==== MATERIAL PROVIDED ====

(** Lines 198-203: the graph is parsed and the topology compiled. *)
Definition onnx_parse_and_compile (model : pymodel) (backend : string)
    (device : string) (extra_config : loc) : M hb_model :=
  topology ← lift (parse_onnx_api_model env model);
  call_with_config (topology_converter env topology backend device) extra_config.

(** [_convert_onnxml] (lines 146-203) *)
Definition _convert_onnxml (model : pymodel) (backend : string)
    (test_input : pyvalue) (device : string) (extra_config : loc) : M hb_model :=
  py_assert (torch_installed env) msg_torch_missing;;
  has_types ← contains extra_config ONNX_INITIAL_TYPES;
  initial_types ← (if has_types then getitem extra_config ONNX_INITIAL_TYPES
                   else ret VNone);
  test_input ← generate_test_input backend initial_types test_input extra_config;
  no_features ← not_in extra_config N_FEATURES;
  (if no_features then
     cols ← lift (py_shape_1 test_input);
     setitem extra_config N_FEATURES (VInt (Z.of_nat cols))
   else ret tt);;
  setitem extra_config ONNX_INITIALIZERS (VInitializers (collect_initializers model));;
  onnx_parse_and_compile model backend device extra_config.

(** [_convert_sparkml] (lines 206-221); [model.copy()] copies a value
    this model never updates. *)
Definition _convert_sparkml (model : pymodel) (backend : string)
    (test_input : pyvalue) (device : string) (extra_config : loc) : M hb_model :=
  py_assert (torch_installed env) msg_torch_missing;;
  topology ← call_with_config (parse_sparkml_api_model env model) extra_config;
  call_with_config (topology_converter env topology backend device) extra_config.

(** *** [convert] (lines 224-361) *)

(** Lines 264-269: the sample input becomes a configuration entry. *)
Definition add_test_input (test_input : pyvalue) (extra_config : loc) : M unit :=
  if negb (is_none test_input) then
    no_input ← not_in extra_config TEST_INPUT;
    if no_input then
      nonempty ← (if is_spark_dataframe test_input then ret true
                  else n ← lift (py_len test_input); ret (0 <? n)%nat);
      if nonempty then setitem extra_config TEST_INPUT test_input else ret tt
    else ret tt
  else ret tt.

(** Lines 270-275: the defaults. *)
Definition set_defaults (extra_config : loc) : M unit :=
  no_container ← not_in extra_config CONTAINER;
  (if no_container then setitem extra_config CONTAINER (VBool true) else ret tt);;
  no_threads ← not_in extra_config N_THREADS;
  if no_threads then setitem extra_config N_THREADS (cpu_count env) else ret tt.

(** Lines 281-288: several datasets passed as a tuple. *)
Definition fix_tuple (inputs : list pyvalue) (extra_config : loc) : M unit :=
  py_assert (forallb is_ndarray inputs) msg_only_ndarrays;;
  ranks ← lift (comprehension py_rank inputs);
  py_assert (forallb (λ r, r =? 2)%nat ranks) msg_rank_two;;
  cols ← lift (comprehension py_shape_1 inputs);
  setitem extra_config N_FEATURES (VInt (py_sum cols));;
  setitem extra_config N_INPUTS (VInt (Z.of_nat (length inputs))).

(** Lines 289-297: a pandas frame is split into columnar arrays. *)
Definition fix_pandas (df : pandas_frame scalar) (extra_config : loc) : M unit :=
  setitem extra_config N_INPUTS (VInt (Z.of_nat (length (pd_cols df))));;
  n_inputs ← getitem extra_config N_INPUTS;
  setitem extra_config N_FEATURES n_inputs;;
  let input_names := map col_name (pd_cols df) in
  let splits := map (pd_getitem df) input_names in
  let splits := map (λ sel, reshape_column (pd_to_numpy (pd_rows df) sel)) splits in
  packed ← lift (pack_splits splits);
  setitem extra_config TEST_INPUT packed;;
  setitem extra_config INPUT_NAMES (VList (map VStr input_names)).

(** Lines 298-337: a Spark frame yields one zero array per field. *)
Definition fix_spark (df : spark_frame scalar) (extra_config : loc) : M unit :=
  let input_names := map field_name (sp_fields df) in
  setitem extra_config N_INPUTS (VInt (Z.of_nat (length input_names)));;
  n_inputs ← getitem extra_config N_INPUTS;
  setitem extra_config N_FEATURES n_inputs;;
  let size := length (sp_rows df) in
  row_dict ← lift (first_row_dict df);
  splits ← lift (comprehension (spark_split size row_dict) (sp_fields df));
  packed ← lift (pack_splits splits);
  setitem extra_config TEST_INPUT packed;;
  setitem extra_config INPUT_NAMES (VList (map VStr input_names)).

(** Lines 277-339: fix the test_input type; the result is the new value
    of the local variable [test_input]. *)
Definition fix_test_input (test_input : pyvalue) (extra_config : loc) : M pyvalue :=
  has_input ← contains extra_config TEST_INPUT;
  if has_input then
    v ← getitem extra_config TEST_INPUT;
    (match v with
     | VList l =>
         a ← lift (np_array env l);
         setitem extra_config TEST_INPUT (VArray a)
     | VTuple inputs => fix_tuple inputs extra_config
     | VPandas df =>
         if is_pandas_dataframe v then fix_pandas df extra_config
         else ret tt
     | VSpark df =>
         if is_spark_dataframe v then fix_spark df extra_config
         else ret tt
     | _ => ret tt
     end);;
    getitem extra_config TEST_INPUT
  else ret test_input.

(** Lines 349-361: the dispatch on the family of the model. *)
Definition dispatch (model : pymodel) (backend : string)
    (test_input : pyvalue) (device : string) (extra_config : loc) : M hb_model :=
  if bool_decide (model_type model ∈ xgb_operator_list env) then
    _convert_xgboost model backend test_input device extra_config
  else if bool_decide (model_type model ∈ lgbm_operator_list env) then
    _convert_lightgbm model backend test_input device extra_config
  else if _is_onnx_model model then
    _convert_onnxml model backend test_input device extra_config
  else if _is_sparkml_model model then
    _convert_sparkml model backend test_input device extra_config
  else _convert_sklearn model backend test_input device extra_config.

(** [convert(model, backend, test_input, device, extra_config)].  [model]
    is [None] or an object; [extra_config] is a reference to the
    caller's dict (or to the default one when the argument is left out). *)
Definition convert (model : option pymodel) (backend : string)
    (test_input : pyvalue) (device : string) (extra_config : loc) : M hb_model :=
  match model with
  | None => raise (AssertionError msg_model_none)
  | Some model =>
      extra_config ← deepcopy extra_config;
      add_test_input test_input extra_config;;
      set_defaults extra_config;;
      test_input ← fix_test_input test_input extra_config;
      let backend := lower backend in
      let backend := backends env !! backend in
      backend ← _supported_backend_check backend;
      _supported_backend_check_config model backend extra_config;;
      dispatch model backend test_input device extra_config
  end.

(** Lines 262-339 on the private dict: the sample input is entered,
    the defaults are set and the sample input is brought to a canonical
    form.  The result is the value of [test_input] at line 341. *)
Definition canonicalize (test_input : pyvalue) (extra_config : loc) : M pyvalue :=
  add_test_input test_input extra_config;;
  set_defaults extra_config;;
  fix_test_input test_input extra_config.

(** Lines 341-361: the backend is resolved and checked, the model is
    dispatched. *)
Definition finish (model : pymodel) (backend : string)
    (test_input : pyvalue) (device : string) (extra_config : loc) : M hb_model :=
  backend ← _supported_backend_check (backends env !! lower backend);
  _supported_backend_check_config model backend extra_config;;
  dispatch model backend test_input device extra_config.

(** [convert] after its first two lines, on the private dict. *)
Definition convert_body (model : pymodel) (backend : string)
    (test_input : pyvalue) (device : string) (extra_config : loc) : M hb_model :=
  test_input ← canonicalize test_input extra_config;
  finish model backend test_input device extra_config.
End Convert.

====

**TASK PROMPT**
Reproduce the entries above in full, exactly as they read.

**EXPECTED ANSWER**
(** Lines 198-203: the graph is parsed and the topology compiled. *)
Definition onnx_parse_and_compile (model : pymodel) (backend : string)
    (device : string) (extra_config : loc) : M hb_model :=
  topology ← lift (parse_onnx_api_model env model);
  call_with_config (topology_converter env topology backend device) extra_config.

(** [_convert_onnxml] (lines 146-203) *)
Definition _convert_onnxml (model : pymodel) (backend : string)
    (test_input : pyvalue) (device : string) (extra_config : loc) : M hb_model :=
  py_assert (torch_installed env) msg_torch_missing;;
  has_types ← contains extra_config ONNX_INITIAL_TYPES;
  initial_types ← (if has_types then getitem extra_config ONNX_INITIAL_TYPES
                   else ret VNone);
  test_input ← generate_test_input backend initial_types test_input extra_config;
  no_features ← not_in extra_config N_FEATURES;
  (if no_features then
     cols ← lift (py_shape_1 test_input);
     setitem extra_config N_FEATURES (VInt (Z.of_nat cols))
   else ret tt);;
  setitem extra_config ONNX_INITIALIZERS (VInitializers (collect_initializers model));;
  onnx_parse_and_compile model backend device extra_config.

(** [_convert_sparkml] (lines 206-221); [model.copy()] copies a value
    this model never updates. *)
Definition _convert_sparkml (model : pymodel) (backend : string)
    (test_input : pyvalue) (device : string) (extra_config : loc) : M hb_model :=
  py_assert (torch_installed env) msg_torch_missing;;
  topology ← call_with_config (parse_sparkml_api_model env model) extra_config;
  call_with_config (topology_converter env topology backend device) extra_config.

(** *** [convert] (lines 224-361) *)

(** Lines 264-269: the sample input becomes a configuration entry. *)
Definition add_test_input (test_input : pyvalue) (extra_config : loc) : M unit :=
  if negb (is_none test_input) then
    no_input ← not_in extra_config TEST_INPUT;
    if no_input then
      nonempty ← (if is_spark_dataframe test_input then ret true
                  else n ← lift (py_len test_input); ret (0 <? n)%nat);
      if nonempty then setitem extra_config TEST_INPUT test_input else ret tt
    else ret tt
  else ret tt.

(** Lines 270-275: the defaults. *)
Definition set_defaults (extra_config : loc) : M unit :=
  no_container ← not_in extra_config CONTAINER;
  (if no_container then setitem extra_config CONTAINER (VBool true) else ret tt);;
  no_threads ← not_in extra_config N_THREADS;
  if no_threads then setitem extra_config N_THREADS (cpu_count env) else ret tt.

(** Lines 281-288: several datasets passed as a tuple. *)
Definition fix_tuple (inputs : list pyvalue) (extra_config : loc) : M unit :=
  py_assert (forallb is_ndarray inputs) msg_only_ndarrays;;
  ranks ← lift (comprehension py_rank inputs);
  py_assert (forallb (λ r, r =? 2)%nat ranks) msg_rank_two;;
  cols ← lift (comprehension py_shape_1 inputs);
  setitem extra_config N_FEATURES (VInt (py_sum cols));;
  setitem extra_config N_INPUTS (VInt (Z.of_nat (length inputs))).

(** Lines 289-297: a pandas frame is split into columnar arrays. *)
Definition fix_pandas (df : pandas_frame scalar) (extra_config : loc) : M unit :=
  setitem extra_config N_INPUTS (VInt (Z.of_nat (length (pd_cols df))));;
  n_inputs ← getitem extra_config N_INPUTS;
  setitem extra_config N_FEATURES n_inputs;;
  let input_names := map col_name (pd_cols df) in
  let splits := map (pd_getitem df) input_names in
  let splits := map (λ sel, reshape_column (pd_to_numpy (pd_rows df) sel)) splits in
  packed ← lift (pack_splits splits);
  setitem extra_config TEST_INPUT packed;;
  setitem extra_config INPUT_NAMES (VList (map VStr input_names)).

(** Lines 298-337: a Spark frame yields one zero array per field. *)
Definition fix_spark (df : spark_frame scalar) (extra_config : loc) : M unit :=
  let input_names := map field_name (sp_fields df) in
  setitem extra_config N_INPUTS (VInt (Z.of_nat (length input_names)));;
  n_inputs ← getitem extra_config N_INPUTS;
  setitem extra_config N_FEATURES n_inputs;;
  let size := length (sp_rows df) in
  row_dict ← lift (first_row_dict df);
  splits ← lift (comprehension (spark_split size row_dict) (sp_fields df));
  packed ← lift (pack_splits splits);
  setitem extra_config TEST_INPUT packed;;
  setitem extra_config INPUT_NAMES (VList (map VStr input_names)).

(** Lines 277-339: fix the test_input type; the result is the new value
    of the local variable [test_input]. *)
Definition fix_test_input (test_input : pyvalue) (extra_config : loc) : M pyvalue :=
  has_input ← contains extra_config TEST_INPUT;
  if has_input then
    v ← getitem extra_config TEST_INPUT;
    (match v with
     | VList l =>
         a ← lift (np_array env l);
         setitem extra_config TEST_INPUT (VArray a)
     | VTuple inputs => fix_tuple inputs extra_config
     | VPandas df =>
         if is_pandas_dataframe v then fix_pandas df extra_config
         else ret tt
     | VSpark df =>
         if is_spark_dataframe v then fix_spark df extra_config
         else ret tt
     | _ => ret tt
     end);;
    getitem extra_config TEST_INPUT
  else ret test_input.

(** Lines 349-361: the dispatch on the family of the model. *)
Definition dispatch (model : pymodel) (backend : string)
    (test_input : pyvalue) (device : string) (extra_config : loc) : M hb_model :=
  if bool_decide (model_type model ∈ xgb_operator_list env) then
    _convert_xgboost model backend test_input device extra_config
  else if bool_decide (model_type model ∈ lgbm_operator_list env) then
    _convert_lightgbm model backend test_input device extra_config
  else if _is_onnx_model model then
    _convert_onnxml model backend test_input device extra_config
  else if _is_sparkml_model model then
    _convert_sparkml model backend test_input device extra_config
  else _convert_sklearn model backend test_input device extra_config.

(** [convert(model, backend, test_input, device, extra_config)].  [model]
    is [None] or an object; [extra_config] is a reference to the
    caller's dict (or to the default one when the argument is left out). *)
Definition convert (model : option pymodel) (backend : string)
    (test_input : pyvalue) (device : string) (extra_config : loc) : M hb_model :=
  match model with
  | None => raise (AssertionError msg_model_none)
  | Some model =>
      extra_config ← deepcopy extra_config;
      add_test_input test_input extra_config;;
      set_defaults extra_config;;
      test_input ← fix_test_input test_input extra_config;
      let backend := lower backend in
      let backend := backends env !! backend in
      backend ← _supported_backend_check backend;
      _supported_backend_check_config model backend extra_config;;
      dispatch model backend test_input device extra_config
  end.

(** Lines 262-339 on the private dict: the sample input is entered,
    the defaults are set and the sample input is brought to a canonical
    form.  The result is the value of [test_input] at line 341. *)
Definition canonicalize (test_input : pyvalue) (extra_config : loc) : M pyvalue :=
  add_test_input test_input extra_config;;
  set_defaults extra_config;;
  fix_test_input test_input extra_config.

(** Lines 341-361: the backend is resolved and checked, the model is
    dispatched. *)
Definition finish (model : pymodel) (backend : string)
    (test_input : pyvalue) (device : string) (extra_config : loc) : M hb_model :=
  backend ← _supported_backend_check (backends env !! lower backend);
  _supported_backend_check_config model backend extra_config;;
  dispatch model backend test_input device extra_config.

(** [convert] after its first two lines, on the private dict. *)
Definition convert_body (model : pymodel) (backend : string)
    (test_input : pyvalue) (device : string) (extra_config : loc) : M hb_model :=
  test_input ← canonicalize test_input extra_config;
  finish model backend test_input device extra_config.
End Convert.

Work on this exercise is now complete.